Parents in Florida who are seeking a child custody order or a modification might be required to participate in parenting coordination. This process, moderated by a qualified parenting coordinator, is used when there are disputes between the parents on child custody issues.
How does parenting coordination work?
When conflicts arise between parents regarding child custody, a judge might order them to complete the parenting coordination process before approving or modifying a child custody order. In such cases, a parenting coordinator will be assigned to the case.
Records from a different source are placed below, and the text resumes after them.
(* ===== verification/Prelude.v ===== *)
(** * Grimlocker engine: a verification development

    This library models the Go code under [src/engine], the domain core of
    the Grimlocker password vault, and proves what makes its parts correct.
    Every definition that models code bears the name the code gives it, with
    a prefix or the receiver's name where two would clash.

    ** The program and its parts

    A client sends GQL frames. [gql] decodes and validates them against the
    session that [security] keeps; [kernel] carries events between modules
    over a bus; [security] also holds the key material, the audit log and the
    defences against guessing; [crypto] and [bridge] derive keys and encrypt;
    [storage] defines the block store; [errors] is the shared error system.
    The parts meet in few places: the validator reads a session through the
    [SessionInfo] interface, which only the tests implement, the session
    announces itself on the bus, the stores of secrets zero their buffers
    through [MemoryGuard], a write transaction drives a [BlockStore], the
    registry registers modules with the bus.

    ** The files, in dependency order

    - [Prelude]: the outcomes of Go code (a value, an error or a panic) as a
      monad with a panic-freedom predicate, bytes, strings, slices, big-endian
      integers and the list lemmas the parts share; hint database [no_panic].
    - [GoStd]: what the engine uses of the language and the standard library:
      formatted messages, ranging over a string, hexadecimal, time, xor.
    - [Json], [Base64]: [encoding/json] and [encoding/base64] as the engine uses
      them: a printer with Go's escapes, sorted map keys and omitted zero
      values, the reader a client needs, the lemma that reading undoes printing
      up to UTF-8 repair, and field-by-field access to objects.
    - [GqlOpcodes], [GqlFrame], [GqlQuery], [GqlValidator]: the constants of
      [gql/opcodes.go] and [gql/errors.go], the frame codec of [gql/frame.go],
      the query codec of [gql/types.go], both stages of [gql/validator.go].
      Encoders fill a buffer and decoders walk one by offset, as the code
      does; the layout and the grammar they must meet are separate
      definitions. The order in which a Go map is iterated is an argument.
    - [GqlResult], [GqlPages], [GqlSanitize]: results, their JSON and their frames,
      with a client that decodes them; pages of entries that hold what the
      validator accepts; [SanitizeFieldKey] with [strings.TrimSpace].
    - [Errors], [ErrorsHeap], [ErrorsJson]: [errors/types.go],
      [errors/logging.go] and [errors/stacktrace.go] over values; the pointers
      and maps behind the errors, in a heap, with what a reference denotes;
      the bytes [MarshalJSON] writes.
    - [Lockdown], [RateLimiter], [AuditLog], [Intrusion]: the files of the same names
      in [security]: state records, a function per method, traces of calls.
    - [Session]: [security/session.go] as atomic steps over the session, its
      timer and the tasks still to run, in any interleaving.
    - [Memory], [SecretStores], [Zkp]: [memguard.go] and [constant_time.go];
      [mvk_store.go] and [secret_guard.go] over a heap of buffers; [zkp.go].
    - [Event], [Bus], [BusThreads], [BusLocks]: [event.go] and [uuid.go]; [bus.go]
      with a step for each call; with a step for each critical section and any
      number of threads; with the three mutexes as state, and a step for each
      lock, read and unlock, which may block. Each refines the one before.
    - [Kernel], [Registry], [SessionBus]: [handler.go] and [module_factory.go];
      [dispatcher.go] as a class with laws, both models of the bus as its
      instances, [registry.go] over any dispatcher; the session and the bus in
      one world, where the session announces what it did.
    - [Interfaces]: [MVKStore], [LockdownManager] and [AuditLog] of
      [security] as classes with laws and their instances.
    - [Storage], [StorageHeap]: [storage], whose store interface is a class with
      laws; the write transaction over values, and over a heap of the slices it
      shares with its caller, related by dereferencing.
    - [Crypto], [Bridge]: [crypto] and [bridge/gofallback.go]; the enclave's
      interface as a class with laws, its pure Go instance, the provider over
      any bridge, and [bridge/rustbridge_helpers.go].
    - [Provider], [Tier]: the interfaces of [crypto] and of
      [provider/interfaces.go] as classes; laws where the comments state them,
      the instances the repository has, and clients proved over the class.
    - [Tools], [Pqc], [Port]: [tools/ssh_gen.go]; [crypto/pqc_ready.go]; the
      aliases of [port.go].

    ** What the theorems show

    - GQL: [ValidateFrame] accepts exactly the frames that meet a declarative
      specification; the frame decoder accepts exactly what the encoder
      writes; the query decoder is the grammar; encoding a query loses nothing
      exactly when its parts fit their wire widths; a decoded query is well typed
      and decoding normalizes; a clean query survives the whole path; no input
      makes any of it panic. A client reads every result and every error frame
      back; how large a page of entries can be; sanitized keys are identifiers.
    - Bus: dispatch starts exactly the handlers the history of registrations
      calls for; a request returns its own reply, the first one; the TTL never
      runs out. Under every interleaving of critical sections: a gate that
      stays closed holds, no handler runs unasked, a handler that stays
      registered is told, replies are not mixed up; and two things
      only an interleaving does, that gate and handlers are read at different
      moments, and that a reused request ID cuts a request off. With the locks:
      they make the sections atomic, nothing deadlocks, and every call returns. Handlers and
      registry: the effect of every stack of decorators; the life cycle of
      modules, over any dispatcher. Events: routing prefix, identifiers.
    - Session: a positive auto-lock always locks in time, a locked session
      holds nothing, handles do not flow into events, and two ways in which
      the timer misbehaves. Over any
      dispatcher: what a session puts on the bus, and that a lock notifies;
      over the threads of the bus: that a lock is heard.
    - Secrets: no key byte survives in a buffer whose owner is gone; tokens
      and challenges work once; what a proof gives away; the master key is the
      entropy bytes at the derived offsets, which are always in range, and so is
      every offset of the coordinate key; encryption under a workspace key
      round-trips; shredding and writing the entropy file end, and write every
      byte; the fallback bridge breaks its interface's promise on handles.
    - Defences: when the lockdown and the rate limiter lock and for how long,
      on every trace, and what the end of the soft lock changes; the intrusion
      detector's reports, operation by operation, stale ones included; the audit
      log is a bounded queue whose chain fixes the whole history up to a
      collision of the texts hashed, and whose stored [PrevHash] is wrong.
    - Storage: what a commit does to the store, also when it fails half-way;
      what readers see after it; that staged blocks share the caller's bytes.
    - Errors: wrapping and matching, what a handler reveals, what the JSON
      of an error reveals, and who sees it when an error is annotated.
    - Interfaces: what a client can conclude from the laws alone, about a store
      of keys, a provider of ciphers and the tiers of a vault.
    - Tools: how many random draws give each passphrase; the lines of a public
      key. Texts over the bridge: offsets as JSON and Base64 read back.

    Where a theorem describes behaviour that a comment or a document denies,
    its own comment states what the code does.

    ** Conventions and bounds

    A clock reading or a random draw is an argument of the method that takes
    it, one argument per reading. A method under a mutex is atomic; [Session],
    [Bus] and [BusThreads] say what interleaves, and [BusLocks] proves it of the
    bus. An [int64] is a [Z] with its wrap-around
    written out where the code can reach it; [int] is 64 bits wide. The
    decoders recurse on a count read from the input, bounded by the length
    of the input. Fuel appears in the loops over a string of [GoStd], [Json] and
    [GqlSanitize], as many as the bytes it has, in the JSON reader of [Json],
    for which [parse_print] shows the length of the text is enough, in the
    decimal printer, one per bit, in the filter loop of [Bus], which runs once per
    handler, and in the two loops of [Crypto] that write files, where
    [Shred_total] and [entropy_loop_total] show theirs is enough.

    Parameters stand for code outside the engine: HKDF, Argon2id and
    ChaCha20-Poly1305; SHA-256, HMAC and BLAKE2b; Ed25519, the encodings of
    golang.org/x/crypto/ssh and PEM; [strings.ToUpper]; the Go runtime's call
    stack; the block store, the files and the memory guard behind their
    interfaces. Theorems that rely on a property of one state it, and its
    witness has an instance.

    ** What is not modelled

    Logging output beyond the lines [Kernel] and [Errors] keep; the
    implementations of interfaces that are not in the repository, which are
    classes here; struct tags of types the engine never marshals; the code of a
    handler or a module, which is a value or a function of the caller; the
    Go memory model below the mutexes and channels; the mutexes themselves, apart
    from those of the bus; the Rust enclave. JSON is read
    back only by the clients of the theorems, since the engine writes JSON and
    never reads it. *)

From Stdlib Require Export ZArith Lia.
From stdpp Require Export base tactics gmap strings list sorting.
From Stdlib Require Export Strings.Byte.

#[global] Open Scope Z_scope.

(** ** Outcomes of Go code

    A call returns a value ([Ret]), returns a non-nil error ([Err]) or
    panics ([Panic]: an index, slice bound or allocation size out of range). *)

Inductive res (E A : Type) : Type :=
| Ret (a : A)
| Err (e : E)
| Panic.
Arguments Ret {E A} _.
Arguments Err {E A} _.
Arguments Panic {E A}.

#[global] Instance res_ret E : MRet (res E) := fun A a => Ret a.
#[global] Instance res_bind E : MBind (res E) := fun A B f m =>
  match m with
  | Ret a => f a
  | Err e => Err e
  | Panic => Panic
  end.
(* ===== verification/Json.v ===== *)
(** * The JSON that [encoding/json] writes

    [json.Marshal] of the values the engine sends: the string escaping of
    [appendString] with HTML escaping, decimal integers, arrays, objects in
    field order and maps with sorted keys. The reader is the specification:
    a recursive-descent parser of compact JSON texts. *)

From S2P Require Import Prelude GoStd.

(** ** Values *)

#[warnings="-register-all"]
Inductive json :=
| JNum (z : Z)
| JBool (b : bool)
| JStr (s : string)
| JArr (vs : list json)
| JObj (kvs : list (string * json)).

Fixpoint json_ind' (P : json -> Prop) (Hn : forall z, P (JNum z)) (Hb : forall b, P (JBool b))
    (Hs : forall s, P (JStr s)) (Ha : forall vs, Forall P vs -> P (JArr vs))
    (Ho : forall kvs, Forall (fun kv => P kv.2) kvs -> P (JObj kvs)) (j : json) : P j :=
  let rec := json_ind' P Hn Hb Hs Ha Ho in
  match j with
  | JNum z => Hn z
  | JBool b => Hb b
  | JStr s => Hs s
  | JArr vs => Ha vs ((fix go vs := match vs return Forall P vs with
                       | [] => Forall_nil_2 P
                       | v :: vs => Forall_cons_2 P v vs (rec v) (go vs)
                       end) vs)
  | JObj kvs => Ho kvs ((fix go kvs := match kvs return Forall (fun kv => P kv.2) kvs with
                         | [] => Forall_nil_2 _
                         | kv :: kvs => Forall_cons_2 (fun kv => P kv.2) kv kvs (rec kv.2) (go kvs)
                         end) kvs)
  end.

(** ** Writing *)

(** The bytes of an ASCII literal; [c_] names the characters of the syntax. *)
Definition lit (s : string) : list byte := str_bytes s.
Definition c_quote : byte := zb 34.
Definition c_backslash : byte := zb 92.
Definition c_comma : byte := zb 44.
Definition c_colon : byte := zb 58.
Definition c_lbracket : byte := zb 91.
Definition c_rbracket : byte := zb 93.
Definition c_lbrace : byte := zb 123.
Definition c_rbrace : byte := zb 125.
Definition c_minus : byte := zb 45.

(** [htmlSafeSet] *)
Definition html_safe (b : byte) : bool :=
  (32 <=? bz b) && negb (one_of (bz b) [34; 38; 60; 62; 92]).

(** The escape of an ASCII byte that is not safe. *)
Definition escape_ascii (b : byte) : list byte :=
  if one_of (bz b) [34; 92] then [c_backslash; b]
  else if bz b =? 8 then [c_backslash; zb 98]
  else if bz b =? 12 then [c_backslash; zb 102]
  else if bz b =? 10 then [c_backslash; zb 110]
  else if bz b =? 13 then [c_backslash; zb 114]
  else if bz b =? 9 then [c_backslash; zb 116]
  else c_backslash :: lit "u00" ++ [hex_digit (bz b / 16); hex_digit (bz b mod 16)].

(** The loop of [appendString]; each turn consumes at least one byte. *)
Fixpoint escape (fuel : nat) (l : list byte) : list byte :=
  match fuel, l with
  | S fuel, b :: t =>
      if bz b <? 128 then (if html_safe b then [b] else escape_ascii b) ++ escape fuel t
      else
        let '(c, size) := decode_rune l in
        (if (c =? RuneError) && (size =? 1)%nat then c_backslash :: lit "ufffd"
         else if (c =? 8232) || (c =? 8233) then c_backslash :: lit "u202" ++ [hex_digit (Z.land c 15)]
         else take size l)
        ++ escape fuel (drop size l)
  | _, _ => []
  end.

Definition quote (s : string) : list byte :=
  [c_quote] ++ escape (String.length s) (str_bytes s) ++ [c_quote].
(* ===== verification/GqlResult.v ===== *)
(** * GQL results ([engine/gql/types.go], [frame.go])

    The result records, their JSON form with its field names and omitted
    zero values, and the result and error frames. [decode_result] is the
    client: it reads the JSON and gives every absent field its zero value. *)

From S2P Require Import Prelude GoStd Json GqlOpcodes GqlFrame.

Record GQLEntry := mkEntry {
  e_ID : string;
  e_Category : string;
  e_Type : string;
  e_Title : string;
  e_Fields : gmap string string;
  e_CreatedAt : Z;
  e_UpdatedAt : Z
}.

Record GQLResult := mkResult {
  r_RequestID : string;
  r_Success : bool;
  r_Entries : list GQLEntry;
  r_TotalCount : Z;
  r_ErrorCode : Z;
  r_ErrorMsg : string
}.

(** ** Encoding *)

Definition entry_json (e : GQLEntry) : json := JObj (
  [("id"%string, JStr (e_ID e)); ("category"%string, JStr (e_Category e))]
  ++ opt_str "type" (e_Type e)
  ++ opt_str "title" (e_Title e)
  ++ omit_if (bool_decide (e_Fields e = ∅)) "fields" (json_map (e_Fields e))
  ++ [("created_at"%string, JNum (e_CreatedAt e)); ("updated_at"%string, JNum (e_UpdatedAt e))]).

Definition result_json (r : GQLResult) : json := JObj (
  opt_str "request_id" (r_RequestID r)
  ++ [("success"%string, JBool (r_Success r))]
  ++ omit_if (bool_decide (length (r_Entries r) = 0%nat)) "entries" (JArr (map entry_json (r_Entries r)))
  ++ omit_if (r_TotalCount r =? 0) "total_count" (JNum (r_TotalCount r))
  ++ omit_if (r_ErrorCode r =? 0) "error_code" (JNum (r_ErrorCode r))
  ++ opt_str "error_msg" (r_ErrorMsg r)).

(** [json.Marshal(r)], which has no error for this type. *)
Definition EncodeResult (r : GQLResult) : list byte := print (result_json r).

Definition NewResultFrame (result : GQLResult) : Frame :=
  let payload := EncodeResult result in
  {| f_Version := Version; f_Opcode := OpcodeResult; f_Flags := FlagNone;
     f_PayloadSize := u32 (len payload); f_Payload := payload |}.

Definition NewErrorFrame (code : Z) (msg : string) : Frame :=
  let result := mkResult EmptyString false [] 0 code msg in
  let payload := EncodeResult result in
  {| f_Version := Version; f_Opcode := OpcodeError; f_Flags := FlagNone;
     f_PayloadSize := u32 (len payload); f_Payload := payload |}.

(** ** The client's decoder *)

Definition entry_of (j : json) : option GQLEntry :=
  match j with
  | JObj kvs =>
      id ← as_str (get "id" kvs); category ← as_str (get "category" kvs);
      type ← as_str (get "type" kvs); title ← as_str (get "title" kvs);
      fields ← as_map (get "fields" kvs);
      created ← as_num (get "created_at" kvs); updated ← as_num (get "updated_at" kvs);
      Some (mkEntry id category type title fields created updated)
  | _ => None
  end.

Definition result_of (j : json) : option GQLResult :=
  match j with
  | JObj kvs =>
      request ← as_str (get "request_id" kvs); success ← as_bool (get "success" kvs);
      entries ← as_list entry_of (get "entries" kvs); total ← as_num (get "total_count" kvs);
      code ← as_num (get "error_code" kvs); msg ← as_str (get "error_msg" kvs);
      Some (mkResult request success entries total code msg)
  | _ => None
  end.

Definition decode_result (payload : list byte) : option GQLResult := j ← parse payload; result_of j.

(** ** What the client gets *)

(** The result with every string made valid. *)
Definition valid_entry (e : GQLEntry) : GQLEntry :=
  mkEntry (ToValid (e_ID e)) (ToValid (e_Category e)) (ToValid (e_Type e)) (ToValid (e_Title e))
    (valid_fields (e_Fields e)) (e_CreatedAt e) (e_UpdatedAt e).

Definition valid_result (r : GQLResult) : GQLResult :=
  mkResult (ToValid (r_RequestID r)) (r_Success r) (map valid_entry (r_Entries r))
    (r_TotalCount r) (r_ErrorCode r) (ToValid (r_ErrorMsg r)).

(** Every string is valid UTF-8. *)
Definition entry_strings_valid (e : GQLEntry) : Prop :=
  ValidString (e_ID e) /\ ValidString (e_Category e) /\ ValidString (e_Type e) /\
  ValidString (e_Title e) /\ map_Forall (fun k v => ValidString k /\ ValidString v) (e_Fields e).
Definition strings_valid (r : GQLResult) : Prop :=
  ValidString (r_RequestID r) /\ ValidString (r_ErrorMsg r) /\ Forall entry_strings_valid (r_Entries r).

(** ** Lemmas *)

Section Decoding.
Lemma entry_of_json e : entry_of (norm (entry_json e)) = Some (valid_entry e).
Proof.
  unfold entry_json, opt_str. cbn [norm entry_of]. read_fields.
  rewrite !as_str_opt, as_map_sorted. done.
Qed.

Lemma entries_of_json es :
  as_list entry_of (if bool_decide (length es = 0%nat) then None else Some (norm (JArr (map entry_json es)))) =
  Some (map valid_entry es).
Proof. exact (as_list_opt entry_of entry_json valid_entry es entry_of_json). Qed.

Lemma result_of_json r : result_of (norm (result_json r)) = Some (valid_result r).
Proof.
  unfold result_json, opt_str. cbn [norm result_of]. read_fields.
  rewrite !as_str_opt, entries_of_json, !as_num_opt. done.
Qed.
End Decoding.

Section Validity.
Lemma valid_result_id r : strings_valid r -> valid_result r = r.
Proof.
  intros (H1 & H2 & Hes). destruct r as [rid ok es n c m]. unfold valid_result. cbn in *.
  rewrite H1, H2. f_equal. induction Hes as [|e es (Hi & Hc & Ht & Hti & Hf) _ IH]; [done|]. cbn.
  rewrite IH. f_equal. destruct e as [i cat t ti fs c1 c2]. unfold valid_entry. cbn in *.
  rewrite Hi, Hc, Ht, Hti, valid_fields_id by done. done.
Qed.

Lemma decode_EncodeResult r : decode_result (EncodeResult r) = Some (valid_result r).
Proof. unfold decode_result, EncodeResult. rewrite parse_print. apply result_of_json. Qed.
End Validity.

(** ** Frames *)

Section Frames.
(** Encoding a frame whose header is in order, and decoding it. *)
Lemma frame_roundtrip f :
  f_Version f = Version -> isValidOpcode (f_Opcode f) = true -> f_Flags f = FlagNone ->
  f_PayloadSize f = u32 (len (f_Payload f)) ->
  exists bytes, Frame_Encode f = Ret bytes /\
    (len (f_Payload f) <= MaxPayloadSize -> DecodeFrame bytes = Ret f) /\
    (MaxPayloadSize < len (f_Payload f) -> exists e, DecodeFrame bytes = Err e).
Proof.
  intros Hv Ho Hf Hs. exists (frame_wire f). split; [apply Frame_Encode_wire|]. split.
  - intros Hl. apply DecodeFrame_spec. split; [|done]. pose proof (len_nonneg (f_Payload f)).
    split; [done|done|rewrite Hf; by vm_compute| |done]. rewrite Hs. apply u32_small.
    unfold MaxPayloadSize in Hl. lia.
  - intros Hl. destruct (DecodeFrame (frame_wire f)) as [f'|e|] eqn:E; [|by exists e|by apply DecodeFrame_total in E].
    exfalso. apply DecodeFrame_spec in E as [[_ _ _ _ Hmax] E].
    destruct (frame_wire_header f) as (a & b & c & d & e & g & E1 & _).
    destruct (frame_wire_header f') as (a' & b' & c' & d' & e' & g' & E2 & _).
    rewrite E1, E2 in E. injection E as _ _ _ _ _ _ _ _ E. rewrite <- E in Hmax. lia.
Qed.

Lemma result_frame_roundtrip r :
  exists bytes, Frame_Encode (NewResultFrame r) = Ret bytes /\
    (len (EncodeResult r) <= MaxPayloadSize -> DecodeFrame bytes = Ret (NewResultFrame r)) /\
    (MaxPayloadSize < len (EncodeResult r) -> exists e, DecodeFrame bytes = Err e).
Proof. by apply (frame_roundtrip (NewResultFrame r)). Qed.
End Frames.

(** ** Sizes *)

Section Bounds.
Definition total (f : string * json -> nat) (kvs : list (string * json)) : Z := Z.of_nat (sum_list_with f kvs).
Definition member_size (kv : string * json) : nat := S (length (member kv)).

Lemma total_app f a b : total f (a ++ b) = total f a + total f b.
Proof. unfold total. rewrite sum_list_with_app. lia. Qed.
Lemma total_cons f kv kvs : total f (kv :: kvs) = Z.of_nat (f kv) + total f kvs.
Proof. unfold total. cbn. lia. Qed.
Lemma total_omit f zero name v : total f (omit_if zero name v) <= total f [(name, v)].
Proof. unfold total. destruct zero; cbn; lia. Qed.

Lemma sum_list_with_map {A B} (g : A -> B) (f : B -> nat) l :
  sum_list_with f (map g l) = sum_list_with (fun x => f (g x)) l.
Proof. induction l as [|x l IH]; cbn; [done|]. by rewrite IH. Qed.

Lemma sum_list_with_le {A} (f : A -> nat) (B : nat) l :
  (forall x, x ∈ l -> f x <= B)%nat -> (sum_list_with f l <= length l * B)%nat.
Proof.
  induction l as [|x l IH]; intros H; cbn; [lia|].
  pose proof (H x (list_elem_of_here x l)). assert (sum_list_with f l <= length l * B)%nat; [|lia].
  apply IH. intros y Hy. apply H. by right.
Qed.

Lemma obj_size kvs : len (print (JObj kvs)) <= 2 + total member_size kvs.
Proof.
  rewrite print_obj. unfold len, total. rewrite !length_app. cbn [length].
  pose proof (joined_length (map member kvs)) as H. rewrite sum_list_with_map in H.
  unfold member_size. destruct (map member kvs); lia.
Qed.

Lemma arr_size vs : len (print (JArr vs)) <= 2 + Z.of_nat (sum_list_with (fun v => S (length (print v))) vs).
Proof.
  cbn [print]. unfold len. rewrite !length_app. cbn [length].
  pose proof (joined_length (map print vs)) as H. rewrite sum_list_with_map in H.
  destruct (map print vs); lia.
Qed.

Lemma member_size_le k v n :
  len (print v) <= n -> Z.of_nat (member_size (k, v)) <= 4 + 6 * slen k + n.
Proof.
  intros Hv. unfold member_size, member. cbn [fst snd]. rewrite !length_app. cbn [length].
  pose proof (quote_bound k) as Hk. unfold len in *. lia.
Qed.
End Bounds.

Section Members.
Lemma str_member_size k s n : slen s <= n -> Z.of_nat (member_size (k, JStr s)) <= 6 + 6 * slen k + 6 * n.
Proof.
  intros Hs. pose proof (member_size_le k (JStr s) (2 + 6 * slen s) (quote_bound s)). lia.
Qed.

Lemma num_member_size k z : - 2 ^ 63 <= z < 2 ^ 63 -> Z.of_nat (member_size (k, JNum z)) <= 24 + 6 * slen k.
Proof. intros Hz. pose proof (member_size_le k (JNum z) 20 (decimal_bound z Hz)). lia. Qed.

End Members.

Lemma error_payload_size code msg :
  - 2 ^ 31 <= code < 2 ^ 31 -> slen msg <= 2500000 ->
  len (f_Payload (NewErrorFrame code msg)) <= MaxPayloadSize.
Proof.
  intros Hc Hm. cbn [f_Payload NewErrorFrame]. unfold EncodeResult, result_json.
  etransitivity; [apply obj_size|]. unfold opt_str. rewrite !total_app.
  pose proof (total_omit member_size (is_empty msg) "error_msg" (JStr msg)).
  pose proof (total_omit member_size (code =? 0) "error_code" (JNum code)).
  pose proof (str_member_size "error_msg" _ _ Hm). pose proof (num_member_size "error_code" code).
  assert (Z.of_nat (member_size ("success"%string, JBool false)) = 16) by done.
  rewrite !total_cons in *. unfold total in *. cbn [r_RequestID r_TotalCount r_Entries r_ErrorCode r_ErrorMsg r_Success] in *.
  cbn [omit_if is_empty Z.eqb bool_decide decide length sum_list_with] in *.
  unfold slen, MaxPayloadSize in *. cbn [String.length] in *.
  change (omit_if (is_empty EmptyString) "request_id" (JStr EmptyString)) with (@nil (string * json)).
  change (omit_if (bool_decide (0%nat = 0%nat)) "entries" (JArr (map entry_json []))) with (@nil (string * json)).
  cbn [sum_list_with]. lia.
Qed.

(** ** Theorems *)

(** C8. Results survive JSON. Whatever strings, counts and fields a result
    holds, the client that parses its encoding, giving absent fields their
    zero values, gets the result with its strings made valid UTF-8; a result
    whose strings are all valid comes back unchanged. *)
Theorem EncodeResult_roundtrip r :
  decode_result (EncodeResult r) = Some (valid_result r) /\
  (strings_valid r -> decode_result (EncodeResult r) = Some r).
Proof.
  split; [apply decode_EncodeResult|]. intros Hr. by rewrite decode_EncodeResult, valid_result_id.
Qed.

(** Errors reach the client. An error frame for any [int32] code and any
    message of up to 2,500,000 bytes is accepted by the frame decoder, and its
    payload reads as a failed result with that code and the message made
    valid UTF-8, and nothing else. *)
Theorem error_reply_end_to_end code msg :
  - 2 ^ 31 <= code < 2 ^ 31 -> slen msg <= 2500000 ->
  exists bytes f, Frame_Encode (NewErrorFrame code msg) = Ret bytes /\ DecodeFrame bytes = Ret f /\
    f_Opcode f = OpcodeError /\
    decode_result (f_Payload f) = Some (mkResult EmptyString false [] 0 code (ToValid msg)).
Proof.
  intros Hc Hm. destruct (frame_roundtrip (NewErrorFrame code msg)) as (bytes & He & Hd & _); try done.
  exists bytes, (NewErrorFrame code msg). split_and!; [done|by apply Hd, error_payload_size|done|].
  cbn [f_Payload NewErrorFrame]. by rewrite decode_EncodeResult.
Qed.

(** ** Witnesses *)

Definition sample_entry : GQLEntry :=
  mkEntry "e-1" "PASSWORD" EmptyString "<mail>" (list_to_map [("user"%string, "ada"%string); ("url"%string, "a&b"%string)]) 7 (-7).
Definition sample_result : GQLResult := mkResult "r1" true [sample_entry] 1 0 EmptyString.

(** A byte that is not UTF-8 is lost. *)
Definition latin1_result : GQLResult := mkResult EmptyString false [] 0 5 (bytes_str [zb 233]).

Lemma EncodeResult_roundtrip_witness :
  decode_result (EncodeResult sample_result) = Some sample_result /\
  decode_result (EncodeResult latin1_result) = Some (mkResult EmptyString false [] 0 5 (bytes_str (map zb [239; 191; 189]))).
Proof.
  split.
  - apply (EncodeResult_roundtrip sample_result). split_and!; [by vm_compute|by vm_compute|].
    constructor; [|constructor]. split_and!; [by vm_compute|by vm_compute|by vm_compute|by vm_compute|]. apply (bool_decide_unpack _). by vm_compute.
  - rewrite (proj1 (EncodeResult_roundtrip latin1_result)). by vm_compute.
Defined.

Lemma error_reply_end_to_end_witness :
  exists bytes f, Frame_Encode (NewErrorFrame 1001 "vault locked") = Ret bytes /\ DecodeFrame bytes = Ret f /\
    f_Opcode f = OpcodeError /\
    decode_result (f_Payload f) = Some (mkResult EmptyString false [] 0 1001 "vault locked").
Proof.
  pose proof (error_reply_end_to_end 1001 "vault locked") as H.
  assert (ToValid "vault locked" = "vault locked"%string) as E by by vm_compute.
  rewrite E in H. by apply H; vm_compute.
Defined.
While there is no official certification for parenting coordinator, coordinators are usually health, mental health or law professionals, properly licensed and certified in their professional area and having at least three years of licensed or post-certification experience as well as a training course and training experience on parenting mediation. The coordinator is a neutral party who works with both parents with specific goals in mind, including:
- Educating parents about parenting plans and child custody
- Recommending positive steps in the process to both parents
- Helping parents solve their disputes to create a parenting plan that works for all members of the family
- Helping the parents implement the plan successfully
- Making some decisions related to the child custody case after approval of the court and the parents
Exceptions to the parenting coordination process
Not all child custody cases involving disputes will be eligible for parenting coordination. In cases with a history of domestic violence, the court might not mandate parenting coordination. However, if both parents do want to try to resolve issues through the process and formally agree to parenting coordination freely, the court can then mandate the use of the process.
The goal in any child custody proceeding is to ensure the well-being of the child. In most cases, this is best accomplished when both parents can compromise and work together.